--- Input for this task ---
(** The columns of the merged table of a plain inventory. *)
Lemma in_merged_columns (cols : list string) (c : string) :
  existsb (String.eqb c) (merged_columns cols)
  = existsb (String.eqb c) cols
    || existsb (String.eqb c) ["Network Cards"; "CPU"; "RAM"; "Disk Space"]
    || (existsb (String.eqb "os") cols
        && existsb (String.eqb c) ["os_parsed"; "os_version"]).
Proof.
  unfold merged_columns. rewrite !existsb_app.
  destruct (existsb (String.eqb "os") cols); [reflexivity|].
  simpl. now rewrite orb_false_r.
Qed.

Lemma merged_has_inventory (cols : list string) (c : string) :
  existsb (String.eqb c) ["Network Cards"; "CPU"; "RAM"; "Disk Space"]
  = false ->
  existsb (String.eqb c) ["os_parsed"; "os_version"] = false ->
  existsb (String.eqb c) (merged_columns cols) = existsb (String.eqb c) cols.
Proof.
  intros Hhw Hos. rewrite in_merged_columns, Hhw, Hos.
  now rewrite andb_false_r, !orb_false_r.
Qed.

Lemma merged_has_hardware (cols : list string) (c : string) :
  existsb (String.eqb c) ["Network Cards"; "CPU"; "RAM"; "Disk Space"]
  = true ->
  existsb (String.eqb c) (merged_columns cols) = true.
Proof.
  intros Hhw. rewrite in_merged_columns, Hhw.
  now rewrite orb_true_r.
Qed.

Lemma merged_has_derived (cols : list string) (c : string) :
  existsb (String.eqb c) cols = false ->
  existsb (String.eqb c) ["Network Cards"; "CPU"; "RAM"; "Disk Space"]
  = false ->
  existsb (String.eqb c) ["os_parsed"; "os_version"] = true ->
  existsb (String.eqb c) (merged_columns cols)
  = existsb (String.eqb "os") cols.
Proof.
  intros Hc Hhw Hos. rewrite in_merged_columns, Hc, Hhw, Hos.
  now rewrite andb_true_r.
Qed.

Lemma legacy_checks (all_data : frame device) :
  Spec.plain_inventory all_data = true ->
  Legacy.has_all (merged_columns (columns all_data)) Legacy.main_columns
  = has_column all_data "tenantName" && has_column all_data "fqdn"
    && has_column all_data "ipAddresses"
    && has_column all_data "macAddresses" && has_column all_data "os" /\
  Legacy.has_all (merged_columns (columns all_data))
                 ["tenantName"; "fqdn"; "software"]
  = has_column all_data "tenantName" && has_column all_data "fqdn"
    && has_column all_data "software" /\
  Legacy.has_all (merged_columns (columns all_data))
                 ["tenantName"; "fqdn"; "vulnerabilities"]
  = has_column all_data "tenantName" && has_column all_data "fqdn"
    && has_column all_data "vulnerabilities".
Proof.
  unfold Spec.plain_inventory, Spec.reserved_names. cbn [forallb].
  rewrite !andb_true_iff, !negb_true_iff.
  intros (_ & _ & _ & _ & P1 & P2 & _).
  unfold has_column in *.
  unfold Legacy.has_all, Legacy.main_columns. cbn [forallb].
  rewrite (merged_has_inventory _ "tenantName" eq_refl eq_refl).
  rewrite (merged_has_inventory _ "fqdn" eq_refl eq_refl).
  rewrite (merged_has_inventory _ "ipAddresses" eq_refl eq_refl).
  rewrite (merged_has_inventory _ "macAddresses" eq_refl eq_refl).
  rewrite (merged_has_inventory _ "software" eq_refl eq_refl).
  rewrite (merged_has_inventory _ "vulnerabilities" eq_refl eq_refl).
  rewrite (merged_has_hardware _ "CPU" eq_refl).
  rewrite (merged_has_hardware _ "RAM" eq_refl).
  rewrite (merged_has_hardware _ "Disk Space" eq_refl).
  rewrite (merged_has_hardware _ "Network Cards" eq_refl).
  rewrite (merged_has_derived _ "os_parsed" P1 eq_refl eq_refl).
  rewrite (merged_has_derived _ "os_version" P2 eq_refl eq_refl).
  set (bt := existsb (String.eqb "tenantName") (columns all_data)).
  set (bf := existsb (String.eqb "fqdn") (columns all_data)).
  set (bi := existsb (String.eqb "ipAddresses") (columns all_data)).
  set (bm := existsb (String.eqb "macAddresses") (columns all_data)).
  set (bo := existsb (String.eqb "os") (columns all_data)).
  set (bs := existsb (String.eqb "software") (columns all_data)).
  set (bv := existsb (String.eqb "vulnerabilities") (columns all_data)).
  repeat split; destruct bt, bf; try reflexivity;
    destruct bi, bm, bo; try reflexivity;
    destruct bs; try reflexivity; destruct bv; reflexivity.
Qed.

Lemma complete_inventory_columns (all_data : frame device) :
  Spec.complete_inventory all_data
  = has_column all_data "tenantName" && has_column all_data "fqdn"
    && has_column all_data "ipAddresses"
    && has_column all_data "macAddresses" && has_column all_data "os"
    && has_column all_data "software"
    && has_column all_data "vulnerabilities".
Proof.
  unfold Spec.complete_inventory, Spec.inventory_names. cbn [forallb].
  destruct (has_column all_data "tenantName"),
    (has_column all_data "fqdn"), (has_column all_data "ipAddresses"),
    (has_column all_data "macAddresses"), (has_column all_data "os"),
    (has_column all_data "software"),
    (has_column all_data "vulnerabilities"); reflexivity.
Qed.

Lemma legacy_sheet_cells (ws0 : worksheet) (headers cols : list string)
    (df : list Legacy.sheet_row) :
  cells ws0 = [] -> df <> [] ->
  exists ws,
    Legacy.grouped_sheet ws0 headers cols df = Some ws /\
    cells ws
    = map PStr headers
      :: flat_map (fun kg => Legacy.group_lines df cols (snd kg))
                  (Legacy.groupby df).
Proof.
  intros Hcells0 Hdf. eexists. split.
  - unfold Legacy.grouped_sheet. destruct df; [contradiction | reflexivity].
  - rewrite legacy_write_groups_cells. cbn [Xl.append cells].
    rewrite Hcells0. reflexivity.
Qed.

(** X22.  On a plain inventory as it is loaded, without a list in a cell,
    [process_data] of the first version ends in one of five ways, whatever
    the decoders do.  On a hardware report
    that lacks one of the five columns it selects, the selection raises a
    [KeyError].  Otherwise: without the device-name column the merge
    raises a [KeyError]; with an OS column and no row the assignment of
    the OS columns raises a value error; otherwise, when one of the seven
    columns of the inventory is missing, a selection of columns raises a
    [KeyError]; and on a complete inventory with at least one row the
    workbook is saved with three sheets: the main sheet with its header
    row and one row per merged row, and the software and vulnerabilities
    sheets with their header row and their groups. *)
Theorem legacy_process_data_outcome (all_data : frame device)
    (devices_report : frame hardware) :
  Spec.plain_inventory all_data = true ->
  Spec.loaded_inventory all_data = true ->
  (missing_columns devices_report <> [] ->
   Legacy.process_data all_data devices_report = Raises KeyError) /\
  (missing_columns devices_report = [] ->
   (has_column all_data "fqdn" = false ->
    Legacy.process_data all_data devices_report = Raises KeyError) /\
   (has_column all_data "fqdn" = true ->
    has_column all_data "os" = true -> rows all_data = [] ->
    Legacy.process_data all_data devices_report = Raises ValueError) /\
   (has_column all_data "fqdn" = true ->
    has_column all_data "os" = false \/ rows all_data <> [] ->
    Spec.complete_inventory all_data = false ->
    Legacy.process_data all_data devices_report = Raises KeyError) /\
   (Spec.complete_inventory all_data = true -> rows all_data <> [] ->
    exists data software_sheet vuln_sheet ws_main ws_software ws_vuln,
      Legacy.process_data all_data devices_report
      = Returns [ws_main; ws_software; ws_vuln] /\
      map Legacy.p_merged data
      = Pd.merge_left (rows all_data) (rows devices_report) /\
      Legacy.item_rows Legacy.parse_software_data software data
      = Returns software_sheet /\
      Legacy.item_rows Legacy.parse_vulnerabilities_data vulnerabilities
                       data
      = Returns vuln_sheet /\
      cells ws_main = Legacy.main_lines data /\
      cells ws_software
      = map PStr ("tenantName" :: "fqdn" :: Legacy.software_columns)
        :: flat_map (fun kg => Legacy.group_lines
                                 software_sheet Legacy.software_columns
                                 (snd kg))
                    (Legacy.groupby software_sheet) /\
      cells ws_vuln
      = map PStr ("tenantName" :: "fqdn" :: vuln_fields)
        :: flat_map (fun kg => Legacy.group_lines vuln_sheet vuln_fields
                                                  (snd kg))
                    (Legacy.groupby vuln_sheet))).
Proof.
  intros Hplain _. split.
  { intros Hmiss. unfold Legacy.process_data.
    destruct (missing_columns devices_report); [now contradiction Hmiss|].
    reflexivity. }
  intros Hmiss.
  destruct (legacy_checks all_data Hplain) as (A & B & C).
  pose proof (complete_inventory_columns all_data) as Hcomplete.
  destruct (legacy_parse_os_column_returns
              (Pd.merge_left (rows all_data) (rows devices_report)))
    as (data & Edata & Hmap).
  unfold Legacy.process_data. rewrite Hmiss. cbv zeta.
  rewrite A, B, C, Edata, merge_left_empty.
  split; [|split; [|split]].
  - intros ->. reflexivity.
  - intros -> -> ->. reflexivity.
  - intros Hf Hrows Hc. rewrite Hc in Hcomplete. rewrite Hf in *.
    cbn [negb].
    destruct (has_column all_data "os") eqn:Hos.
    + assert (Hlen : (List.length (rows all_data) =? 0)%nat = false).
      { destruct Hrows as [C0 | Hne]; [discriminate C0|].
        destruct (rows all_data); [contradiction | reflexivity]. }
      rewrite Hlen.
      destruct (has_column all_data "tenantName"); [|reflexivity].
      destruct (has_column all_data "ipAddresses"); [|reflexivity].
      destruct (has_column all_data "macAddresses"); [|reflexivity].
      cbn [andb negb].
      destruct (has_column all_data "software"); [|reflexivity].
      cbn [negb].
      destruct (legacy_item_rows_return
                  Legacy.parse_software_data software data
                  legacy_parse_software_data_returns) as (soft & -> & _).
      destruct (has_column all_data "vulnerabilities"); [|reflexivity].
      discriminate Hcomplete.
    + rewrite !andb_false_r. reflexivity.
  - intros Hc Hrows. rewrite Hc in Hcomplete. symmetry in Hcomplete.
    rewrite !andb_true_iff in Hcomplete.
    destruct Hcomplete as ((((((Ht & Hf) & Hi) & Hm) & Ho) & Hs) & Hv).
    rewrite Ht, Hf, Hi, Hm, Ho, Hs, Hv. cbn [negb andb].
    assert (Hlen : (List.length (rows all_data) =? 0)%nat = false).
    { destruct (rows all_data); [contradiction | reflexivity]. }
    rewrite Hlen.
    assert (Hdata : data <> []).
    { intros ->. cbn [map] in Hmap.
      apply (f_equal (fun l => (List.length l =? 0)%nat)) in Hmap.
      rewrite merge_left_empty, Hlen in Hmap. discriminate Hmap. }
    destruct (legacy_item_rows_return
                Legacy.parse_software_data software data
                legacy_parse_software_data_returns) as (soft & Esoft & Hsoft).
    destruct (legacy_item_rows_return
                Legacy.parse_vulnerabilities_data vulnerabilities data
                legacy_parse_vulnerabilities_data_returns)
      as (vuln & Evuln & Hvuln).
    rewrite Esoft, Evuln.
    unfold Xl.new_sheet.
    change (Xl.invalid_title "main") with false.
    change (Xl.invalid_title "software") with false.
    change (Xl.invalid_title "vulnerabilities") with false.
    cbv iota.
    match goal with
    | |- context [Legacy.grouped_sheet ?w ?h ?c soft] =>
        destruct (legacy_sheet_cells w h c soft eq_refl (Hsoft Hdata))
          as (ws_software & Es & Hcs)
    end.
    rewrite Es.
    match goal with
    | |- context [Legacy.grouped_sheet ?w ?h ?c vuln] =>
        destruct (legacy_sheet_cells w h c vuln eq_refl (Hvuln Hdata))
          as (ws_vuln & Ev & Hcv)
    end.
    rewrite Ev.
    eexists data, soft, vuln, _, ws_software, ws_vuln.
    split; [reflexivity|]. split; [exact Hmap|].
    split; [exact Esoft|]. split; [exact Evuln|].
    split; [|split; [exact Hcs | exact Hcv]].
    rewrite cells_append_all. reflexivity.
Qed.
---
**Work required:**
What lines in the material above hold the string "Spec"? List them.

**Completed task:**
  Spec.plain_inventory all_data = true ->
  unfold Spec.plain_inventory, Spec.reserved_names. cbn [forallb].
  Spec.complete_inventory all_data
  unfold Spec.complete_inventory, Spec.inventory_names. cbn [forallb].
  Spec.plain_inventory all_data = true ->
  Spec.loaded_inventory all_data = true ->
    Spec.complete_inventory all_data = false ->
   (Spec.complete_inventory all_data = true -> rows all_data <> [] ->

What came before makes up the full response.